→ What is needed: How many lines in the data that follows contain the word "GroupKeyRcvFlags"? Only that number is needed.

→ Data to process:
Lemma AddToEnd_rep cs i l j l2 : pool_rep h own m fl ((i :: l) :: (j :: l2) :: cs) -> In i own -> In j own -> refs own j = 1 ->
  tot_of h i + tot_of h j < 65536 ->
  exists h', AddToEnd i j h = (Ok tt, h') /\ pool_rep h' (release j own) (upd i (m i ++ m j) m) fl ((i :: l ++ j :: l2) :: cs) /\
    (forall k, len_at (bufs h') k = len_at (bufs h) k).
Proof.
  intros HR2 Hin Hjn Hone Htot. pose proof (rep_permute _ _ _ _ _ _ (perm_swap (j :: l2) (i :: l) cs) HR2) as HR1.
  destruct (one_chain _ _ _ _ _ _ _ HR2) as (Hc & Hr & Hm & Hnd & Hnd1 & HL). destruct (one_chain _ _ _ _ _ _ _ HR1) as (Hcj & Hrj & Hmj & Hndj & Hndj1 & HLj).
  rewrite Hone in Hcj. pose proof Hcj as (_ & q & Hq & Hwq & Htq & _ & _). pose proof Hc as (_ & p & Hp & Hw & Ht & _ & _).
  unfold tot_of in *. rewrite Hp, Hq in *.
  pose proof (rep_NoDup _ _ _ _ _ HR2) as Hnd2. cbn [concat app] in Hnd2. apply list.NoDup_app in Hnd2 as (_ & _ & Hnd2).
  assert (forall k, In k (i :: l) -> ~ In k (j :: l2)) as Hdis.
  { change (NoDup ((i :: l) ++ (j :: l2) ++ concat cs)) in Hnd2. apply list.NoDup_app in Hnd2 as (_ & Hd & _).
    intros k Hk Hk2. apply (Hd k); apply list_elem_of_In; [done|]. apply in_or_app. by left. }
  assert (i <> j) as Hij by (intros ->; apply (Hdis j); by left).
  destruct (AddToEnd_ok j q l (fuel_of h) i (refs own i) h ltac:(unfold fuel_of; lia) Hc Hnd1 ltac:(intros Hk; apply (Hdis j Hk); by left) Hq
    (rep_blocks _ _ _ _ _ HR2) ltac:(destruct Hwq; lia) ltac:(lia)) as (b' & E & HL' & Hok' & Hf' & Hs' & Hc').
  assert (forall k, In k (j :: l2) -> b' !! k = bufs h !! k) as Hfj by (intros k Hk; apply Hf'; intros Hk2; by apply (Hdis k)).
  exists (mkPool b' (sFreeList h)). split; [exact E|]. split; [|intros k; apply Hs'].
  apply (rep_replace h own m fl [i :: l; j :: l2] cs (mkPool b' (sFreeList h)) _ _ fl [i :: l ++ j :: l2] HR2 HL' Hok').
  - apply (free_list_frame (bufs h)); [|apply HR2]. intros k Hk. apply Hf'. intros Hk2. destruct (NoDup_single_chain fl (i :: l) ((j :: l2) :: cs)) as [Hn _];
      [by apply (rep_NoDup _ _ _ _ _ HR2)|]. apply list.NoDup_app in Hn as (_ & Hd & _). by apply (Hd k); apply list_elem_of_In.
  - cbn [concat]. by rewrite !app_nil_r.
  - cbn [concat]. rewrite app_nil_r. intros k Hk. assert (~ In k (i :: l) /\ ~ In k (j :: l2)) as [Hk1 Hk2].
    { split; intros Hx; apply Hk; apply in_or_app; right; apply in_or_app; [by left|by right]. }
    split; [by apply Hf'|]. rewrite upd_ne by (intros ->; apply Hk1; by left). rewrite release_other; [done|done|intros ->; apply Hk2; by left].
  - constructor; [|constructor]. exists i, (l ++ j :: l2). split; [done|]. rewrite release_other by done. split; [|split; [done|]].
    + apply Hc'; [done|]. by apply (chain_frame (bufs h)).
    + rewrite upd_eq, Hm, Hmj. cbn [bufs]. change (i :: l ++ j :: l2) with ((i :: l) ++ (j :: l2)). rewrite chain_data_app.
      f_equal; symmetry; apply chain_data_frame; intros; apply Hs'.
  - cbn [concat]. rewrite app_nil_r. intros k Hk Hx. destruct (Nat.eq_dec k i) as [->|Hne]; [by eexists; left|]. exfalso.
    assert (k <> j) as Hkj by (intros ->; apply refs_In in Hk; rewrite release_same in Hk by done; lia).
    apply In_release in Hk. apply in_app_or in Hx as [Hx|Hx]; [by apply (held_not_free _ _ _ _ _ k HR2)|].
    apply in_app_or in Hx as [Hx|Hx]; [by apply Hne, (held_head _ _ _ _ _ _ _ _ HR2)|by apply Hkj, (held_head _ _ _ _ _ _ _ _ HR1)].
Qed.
==
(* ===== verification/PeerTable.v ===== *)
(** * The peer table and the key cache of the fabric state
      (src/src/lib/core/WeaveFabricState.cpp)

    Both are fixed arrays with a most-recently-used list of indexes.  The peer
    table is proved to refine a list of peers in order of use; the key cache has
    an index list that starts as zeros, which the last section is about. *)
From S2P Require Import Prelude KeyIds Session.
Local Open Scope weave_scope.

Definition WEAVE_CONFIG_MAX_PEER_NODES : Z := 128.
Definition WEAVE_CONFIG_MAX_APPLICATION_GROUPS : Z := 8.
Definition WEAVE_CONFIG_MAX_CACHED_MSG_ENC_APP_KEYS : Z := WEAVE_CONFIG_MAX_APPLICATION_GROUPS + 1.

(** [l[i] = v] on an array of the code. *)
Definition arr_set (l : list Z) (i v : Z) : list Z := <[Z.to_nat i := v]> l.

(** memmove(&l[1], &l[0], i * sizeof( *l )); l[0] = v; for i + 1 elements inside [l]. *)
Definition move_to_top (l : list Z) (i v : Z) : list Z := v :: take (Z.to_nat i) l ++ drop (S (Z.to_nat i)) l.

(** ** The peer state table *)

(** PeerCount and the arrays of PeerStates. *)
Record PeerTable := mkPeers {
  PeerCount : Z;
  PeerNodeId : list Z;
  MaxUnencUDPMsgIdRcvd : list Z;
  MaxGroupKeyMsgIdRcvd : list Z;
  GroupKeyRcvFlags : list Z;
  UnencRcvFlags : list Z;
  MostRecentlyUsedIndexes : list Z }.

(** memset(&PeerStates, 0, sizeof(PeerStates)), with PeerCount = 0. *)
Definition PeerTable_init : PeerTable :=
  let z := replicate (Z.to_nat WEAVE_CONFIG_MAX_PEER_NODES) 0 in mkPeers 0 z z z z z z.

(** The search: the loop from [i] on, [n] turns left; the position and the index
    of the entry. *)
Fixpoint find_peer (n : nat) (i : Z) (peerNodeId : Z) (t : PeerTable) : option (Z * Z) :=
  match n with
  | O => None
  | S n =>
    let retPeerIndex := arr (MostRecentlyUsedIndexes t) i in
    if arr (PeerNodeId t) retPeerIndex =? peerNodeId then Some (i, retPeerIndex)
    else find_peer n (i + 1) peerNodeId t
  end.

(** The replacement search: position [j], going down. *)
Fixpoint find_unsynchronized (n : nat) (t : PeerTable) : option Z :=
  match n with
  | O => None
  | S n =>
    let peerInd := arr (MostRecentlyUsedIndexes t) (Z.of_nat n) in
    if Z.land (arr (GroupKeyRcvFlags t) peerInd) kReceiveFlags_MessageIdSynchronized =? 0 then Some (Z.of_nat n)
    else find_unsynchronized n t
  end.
* * *
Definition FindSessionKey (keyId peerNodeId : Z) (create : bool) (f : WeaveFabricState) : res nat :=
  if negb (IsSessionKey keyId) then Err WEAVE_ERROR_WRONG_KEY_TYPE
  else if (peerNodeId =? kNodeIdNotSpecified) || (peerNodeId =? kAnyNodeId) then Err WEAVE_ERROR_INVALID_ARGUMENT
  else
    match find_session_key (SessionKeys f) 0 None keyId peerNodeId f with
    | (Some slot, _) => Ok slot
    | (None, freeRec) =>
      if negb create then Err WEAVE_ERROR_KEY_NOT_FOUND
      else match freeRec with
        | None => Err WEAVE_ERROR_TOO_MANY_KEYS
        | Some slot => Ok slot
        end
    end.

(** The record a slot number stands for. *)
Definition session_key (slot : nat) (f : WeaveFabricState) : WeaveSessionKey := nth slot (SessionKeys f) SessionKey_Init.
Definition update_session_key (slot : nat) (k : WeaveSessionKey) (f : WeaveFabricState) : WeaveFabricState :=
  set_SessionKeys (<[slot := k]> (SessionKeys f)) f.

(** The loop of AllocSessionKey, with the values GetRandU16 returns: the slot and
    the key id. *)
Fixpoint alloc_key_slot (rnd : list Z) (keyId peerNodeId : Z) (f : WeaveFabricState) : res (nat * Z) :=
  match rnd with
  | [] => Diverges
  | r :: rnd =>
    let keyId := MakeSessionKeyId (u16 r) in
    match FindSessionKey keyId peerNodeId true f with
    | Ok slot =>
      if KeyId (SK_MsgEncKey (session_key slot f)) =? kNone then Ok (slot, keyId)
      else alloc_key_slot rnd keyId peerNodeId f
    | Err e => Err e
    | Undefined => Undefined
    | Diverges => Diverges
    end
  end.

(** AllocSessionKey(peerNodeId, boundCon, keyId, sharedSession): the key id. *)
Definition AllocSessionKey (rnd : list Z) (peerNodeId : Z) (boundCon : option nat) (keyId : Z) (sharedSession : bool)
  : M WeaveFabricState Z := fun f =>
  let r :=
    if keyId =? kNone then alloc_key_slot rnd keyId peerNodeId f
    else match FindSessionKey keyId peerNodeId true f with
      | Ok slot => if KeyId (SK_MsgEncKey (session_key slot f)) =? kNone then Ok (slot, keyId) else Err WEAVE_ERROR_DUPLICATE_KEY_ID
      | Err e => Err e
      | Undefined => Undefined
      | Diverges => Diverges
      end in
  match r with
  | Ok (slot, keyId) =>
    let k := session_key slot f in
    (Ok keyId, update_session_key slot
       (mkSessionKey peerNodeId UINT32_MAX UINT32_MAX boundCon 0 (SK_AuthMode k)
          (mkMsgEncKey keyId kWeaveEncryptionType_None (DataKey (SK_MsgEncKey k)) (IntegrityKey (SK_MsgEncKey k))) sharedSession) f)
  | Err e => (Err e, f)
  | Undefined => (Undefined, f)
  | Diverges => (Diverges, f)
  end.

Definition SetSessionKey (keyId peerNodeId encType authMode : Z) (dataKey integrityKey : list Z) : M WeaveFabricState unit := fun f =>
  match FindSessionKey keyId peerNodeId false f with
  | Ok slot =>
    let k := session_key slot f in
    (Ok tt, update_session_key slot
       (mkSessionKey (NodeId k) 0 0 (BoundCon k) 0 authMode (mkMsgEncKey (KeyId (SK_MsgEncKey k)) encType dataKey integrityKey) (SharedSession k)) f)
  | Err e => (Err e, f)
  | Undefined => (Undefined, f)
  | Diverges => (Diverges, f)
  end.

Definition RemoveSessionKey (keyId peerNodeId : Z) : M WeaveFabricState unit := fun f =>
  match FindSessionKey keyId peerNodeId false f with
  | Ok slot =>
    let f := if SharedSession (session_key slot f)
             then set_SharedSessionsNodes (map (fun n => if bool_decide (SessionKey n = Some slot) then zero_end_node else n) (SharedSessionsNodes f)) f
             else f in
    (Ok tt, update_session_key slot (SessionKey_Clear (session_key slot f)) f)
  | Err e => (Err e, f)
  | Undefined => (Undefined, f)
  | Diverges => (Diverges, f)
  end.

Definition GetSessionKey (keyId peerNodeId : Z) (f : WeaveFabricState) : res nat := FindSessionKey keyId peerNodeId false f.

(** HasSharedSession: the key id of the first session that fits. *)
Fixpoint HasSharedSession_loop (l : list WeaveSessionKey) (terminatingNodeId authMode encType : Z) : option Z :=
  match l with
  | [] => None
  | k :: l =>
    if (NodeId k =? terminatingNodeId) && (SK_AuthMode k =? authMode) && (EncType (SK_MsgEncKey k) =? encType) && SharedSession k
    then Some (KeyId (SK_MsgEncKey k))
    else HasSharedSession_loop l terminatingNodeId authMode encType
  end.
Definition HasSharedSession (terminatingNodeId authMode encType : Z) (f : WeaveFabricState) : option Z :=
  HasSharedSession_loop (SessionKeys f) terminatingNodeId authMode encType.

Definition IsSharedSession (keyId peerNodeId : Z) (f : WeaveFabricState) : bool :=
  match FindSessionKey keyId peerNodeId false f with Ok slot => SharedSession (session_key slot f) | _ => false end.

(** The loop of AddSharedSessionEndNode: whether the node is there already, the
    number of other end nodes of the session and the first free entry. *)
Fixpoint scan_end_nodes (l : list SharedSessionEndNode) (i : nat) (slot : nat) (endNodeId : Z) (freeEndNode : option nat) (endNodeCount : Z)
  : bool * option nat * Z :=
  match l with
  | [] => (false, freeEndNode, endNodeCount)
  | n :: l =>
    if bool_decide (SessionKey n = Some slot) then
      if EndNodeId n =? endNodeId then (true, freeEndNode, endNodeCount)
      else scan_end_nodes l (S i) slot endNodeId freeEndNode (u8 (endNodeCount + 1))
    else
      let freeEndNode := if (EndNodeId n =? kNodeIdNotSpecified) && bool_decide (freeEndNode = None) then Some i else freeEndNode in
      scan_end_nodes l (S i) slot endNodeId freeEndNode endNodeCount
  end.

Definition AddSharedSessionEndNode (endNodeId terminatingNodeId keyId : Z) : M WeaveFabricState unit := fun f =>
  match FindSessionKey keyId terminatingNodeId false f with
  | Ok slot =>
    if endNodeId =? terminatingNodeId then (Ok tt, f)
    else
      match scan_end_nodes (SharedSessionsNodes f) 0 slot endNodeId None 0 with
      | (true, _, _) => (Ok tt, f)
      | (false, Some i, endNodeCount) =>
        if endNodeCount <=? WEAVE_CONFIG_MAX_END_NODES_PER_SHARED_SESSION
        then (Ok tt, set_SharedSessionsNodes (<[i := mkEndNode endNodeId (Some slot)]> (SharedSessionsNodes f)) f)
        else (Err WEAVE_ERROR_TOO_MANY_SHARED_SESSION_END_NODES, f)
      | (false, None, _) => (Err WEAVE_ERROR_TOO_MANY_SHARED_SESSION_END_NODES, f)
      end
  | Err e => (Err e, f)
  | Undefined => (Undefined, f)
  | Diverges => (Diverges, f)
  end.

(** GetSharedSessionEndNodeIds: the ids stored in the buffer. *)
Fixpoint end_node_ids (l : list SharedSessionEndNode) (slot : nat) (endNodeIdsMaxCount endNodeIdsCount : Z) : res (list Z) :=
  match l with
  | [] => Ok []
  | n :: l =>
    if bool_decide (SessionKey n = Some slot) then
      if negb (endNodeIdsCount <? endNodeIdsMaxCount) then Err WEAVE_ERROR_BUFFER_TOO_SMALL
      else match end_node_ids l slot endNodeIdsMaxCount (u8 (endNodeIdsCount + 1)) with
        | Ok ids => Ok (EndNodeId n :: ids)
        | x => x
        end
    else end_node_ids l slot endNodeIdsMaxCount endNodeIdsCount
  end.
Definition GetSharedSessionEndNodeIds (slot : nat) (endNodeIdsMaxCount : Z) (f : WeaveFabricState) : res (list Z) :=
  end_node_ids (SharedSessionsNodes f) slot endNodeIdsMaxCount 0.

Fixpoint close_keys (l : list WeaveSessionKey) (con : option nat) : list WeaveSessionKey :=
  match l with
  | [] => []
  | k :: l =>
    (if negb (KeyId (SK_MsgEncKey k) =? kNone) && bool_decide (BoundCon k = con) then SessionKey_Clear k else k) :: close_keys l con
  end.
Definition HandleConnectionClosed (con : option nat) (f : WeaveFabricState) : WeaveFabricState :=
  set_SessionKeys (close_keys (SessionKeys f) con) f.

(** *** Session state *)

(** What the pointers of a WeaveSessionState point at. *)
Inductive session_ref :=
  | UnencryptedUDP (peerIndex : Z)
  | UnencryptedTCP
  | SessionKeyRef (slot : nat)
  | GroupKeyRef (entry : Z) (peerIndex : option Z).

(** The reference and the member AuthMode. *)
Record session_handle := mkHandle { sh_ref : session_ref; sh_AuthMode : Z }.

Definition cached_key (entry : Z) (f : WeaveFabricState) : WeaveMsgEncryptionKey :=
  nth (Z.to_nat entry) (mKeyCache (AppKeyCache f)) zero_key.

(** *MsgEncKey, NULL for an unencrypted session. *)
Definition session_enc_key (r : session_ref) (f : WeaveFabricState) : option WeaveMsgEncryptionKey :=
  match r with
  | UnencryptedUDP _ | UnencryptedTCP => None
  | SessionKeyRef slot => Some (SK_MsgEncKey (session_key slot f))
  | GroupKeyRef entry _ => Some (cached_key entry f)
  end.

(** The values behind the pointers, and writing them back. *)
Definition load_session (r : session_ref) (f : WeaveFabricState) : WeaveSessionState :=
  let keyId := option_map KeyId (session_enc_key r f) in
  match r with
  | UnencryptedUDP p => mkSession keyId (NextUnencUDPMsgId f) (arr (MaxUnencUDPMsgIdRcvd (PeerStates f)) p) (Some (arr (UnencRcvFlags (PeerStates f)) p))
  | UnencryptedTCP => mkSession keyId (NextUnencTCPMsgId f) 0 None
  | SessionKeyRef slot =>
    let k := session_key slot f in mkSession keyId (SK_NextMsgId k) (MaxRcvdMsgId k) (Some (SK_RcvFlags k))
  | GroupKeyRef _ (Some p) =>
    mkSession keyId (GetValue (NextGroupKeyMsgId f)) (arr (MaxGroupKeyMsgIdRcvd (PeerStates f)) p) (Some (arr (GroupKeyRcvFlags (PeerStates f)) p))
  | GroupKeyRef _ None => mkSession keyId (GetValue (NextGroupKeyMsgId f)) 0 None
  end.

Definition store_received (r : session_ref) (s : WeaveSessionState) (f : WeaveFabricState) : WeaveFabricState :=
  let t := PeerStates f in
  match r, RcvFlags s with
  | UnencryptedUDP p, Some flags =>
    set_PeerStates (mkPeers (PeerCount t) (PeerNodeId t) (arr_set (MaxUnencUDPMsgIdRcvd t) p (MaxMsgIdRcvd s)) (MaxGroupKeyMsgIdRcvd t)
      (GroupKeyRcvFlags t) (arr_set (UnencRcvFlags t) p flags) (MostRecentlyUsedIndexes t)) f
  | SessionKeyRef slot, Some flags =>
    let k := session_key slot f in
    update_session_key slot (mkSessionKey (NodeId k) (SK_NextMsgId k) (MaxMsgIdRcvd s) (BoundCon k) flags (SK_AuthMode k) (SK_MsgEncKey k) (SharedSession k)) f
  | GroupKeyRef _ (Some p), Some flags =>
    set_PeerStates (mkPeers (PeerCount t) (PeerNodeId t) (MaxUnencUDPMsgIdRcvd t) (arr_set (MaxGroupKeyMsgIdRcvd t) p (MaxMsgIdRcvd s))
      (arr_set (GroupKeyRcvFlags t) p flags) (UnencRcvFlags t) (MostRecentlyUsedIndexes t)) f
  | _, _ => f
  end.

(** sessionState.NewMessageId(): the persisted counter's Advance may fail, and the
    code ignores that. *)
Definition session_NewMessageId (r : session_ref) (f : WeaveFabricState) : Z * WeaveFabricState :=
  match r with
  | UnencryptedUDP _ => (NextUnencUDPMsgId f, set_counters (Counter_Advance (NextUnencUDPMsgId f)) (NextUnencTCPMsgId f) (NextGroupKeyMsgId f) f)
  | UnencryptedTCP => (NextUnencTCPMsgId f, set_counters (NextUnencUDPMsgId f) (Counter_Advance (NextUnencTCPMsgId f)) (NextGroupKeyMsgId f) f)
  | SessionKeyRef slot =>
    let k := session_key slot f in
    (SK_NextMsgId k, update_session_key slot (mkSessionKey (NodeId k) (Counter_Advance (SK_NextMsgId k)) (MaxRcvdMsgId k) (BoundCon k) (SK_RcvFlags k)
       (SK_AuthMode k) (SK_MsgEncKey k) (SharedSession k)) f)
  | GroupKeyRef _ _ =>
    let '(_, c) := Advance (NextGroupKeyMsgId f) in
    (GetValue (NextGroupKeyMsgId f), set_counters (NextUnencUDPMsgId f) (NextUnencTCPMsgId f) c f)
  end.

→ Solution to this problem: 5